* EXERCISE REQUIREMENTS: Scan the lines below and report each one containing "float" by copying it.

**** AVAILABLE RECORDS

(** * Call-center dashboard: normalisation, filtering, aggregation, history

    A shallow embedding of [app.py]: the load-time normalisation of the
    spreadsheet (lines 19-30), the filter stage and the five chart inputs of
    [update_graphs] (lines 151-217) and the [past_filters] table driven by
    [handle_past_data] (lines 40-49 and 231-248).

    Conventions.
    - A spreadsheet cell is an optional value; the missing cell (pandas'
      NaN, NaT or None) is [None].
    - A number in a cell (an int, a finite float, a bool) is the rational
      it denotes: Python orders, equates and hashes numbers of these types
      by value.
    - Timestamps of the [datetime64] column are integers (nanoseconds since
      the epoch), durations in seconds are rationals: every duration that
      survives [dropna] is a finite float, and comparisons of finite floats
      are comparisons of the rationals they denote.
    - A data frame is the list of its rows, in row order; a boolean mask
      [df[mask]] is [List.filter].
    - The result of [groupby(...).size()] is a finite map from group key to
      count. *)

From Stdlib Require Import QArith Qminmax Qcanon.
From stdpp Require Import gmap strings list fin_maps sorting pretty.

Local Open Scope string_scope.
Local Open Scope Z_scope.

(** ** Python values and exceptions *)

(** The kinds of date and time objects [read_excel] puts in a cell:
    [datetime.datetime], [datetime.time], [datetime.timedelta]. *)
Inductive temporal := DateTime | TimeOfDay | TimeDelta.

(** What a cell holds: a number, a string, or a date or time object with
    its count of nanoseconds. *)
Inductive value :=
  | Num (q : Qc)
  | Text (s : string)
  | Temporal (k : temporal) (ns : Z).

(** A cell of the loaded sheet; [None] is the missing cell. *)
Definition cell := option value.
Definition NaN : cell := None.

#[global] Instance temporal_eq_dec : EqDecision temporal.
Proof. solve_decision. Defined.

#[global] Instance value_eq_dec : EqDecision value.
Proof. solve_decision. Defined.

Definition temporal_to_nat (k : temporal) : nat :=
  match k with DateTime => 0 | TimeOfDay => 1 | TimeDelta => 2 end.
Definition temporal_of_nat (n : nat) : temporal :=
  match n with O => DateTime | S O => TimeOfDay | _ => TimeDelta end.

Definition value_to_sum (v : value) : Qc + (string + nat * Z) :=
  match v with
  | Num q => inl q
  | Text s => inr (inl s)
  | Temporal k ns => inr (inr (temporal_to_nat k, ns))
  end.
Definition value_of_sum (x : Qc + (string + nat * Z)) : value :=
  match x with
  | inl q => Num q
  | inr (inl s) => Text s
  | inr (inr (n, ns)) => Temporal (temporal_of_nat n) ns
  end.

#[global] Instance value_countable : Countable value :=
  inj_countable' value_to_sum value_of_sum
    (fun v => match v with
              | Num _ => eq_refl
              | Text _ => eq_refl
              | Temporal DateTime _ => eq_refl
              | Temporal TimeOfDay _ => eq_refl
              | Temporal TimeDelta _ => eq_refl
              end).

(** Outcome of running Python code: a value, or an uncaught exception. *)
Inductive exn := TypeError | OperationalError.

Inductive result (A : Type) :=
  | Ok (a : A)
  | Raise (e : exn).
Arguments Ok {A} a.
Arguments Raise {A} e.

#[global] Instance result_ret : MRet result := fun A a => Ok a.
#[global] Instance result_bind : MBind result := fun A B k m =>
  match m with Ok a => k a | Raise e => Raise e end.

(** [Series.apply f]: [f] on every element, the first exception aborts. *)
Fixpoint series_apply {A B} (f : A -> result B) (l : list A) : result (list B) :=
  match l with
  | [] => Ok []
  | x :: tl => y ← f x; ys ← series_apply f tl; Ok (y :: ys)
  end.

(** [rating >= n] for an integer literal [n]: numbers compare by value,
    NaN compares false with everything, and a string or a date or time
    object against an integer raises. *)
Definition py_ge (rating : cell) (n : Z) : result bool :=
  match rating with
  | Some (Num q) => Ok (bool_decide (Qc_of_Z n <= q)%Qc)
  | None => Ok false
  | Some (Text _) => Raise TypeError
  | Some (Temporal _ _) => Raise TypeError
  end.

(** [rating == n]: never raises. *)
Definition py_eq (rating : cell) (n : Z) : bool :=
  match rating with
  | Some (Num q) => bool_decide (q = Qc_of_Z n)
  | _ => false
  end.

********

* EXERCISE OUTPUT:
    - A number in a cell (an int, a finite float, a bool) is the rational
      survives [dropna] is a finite float, and comparisons of finite floats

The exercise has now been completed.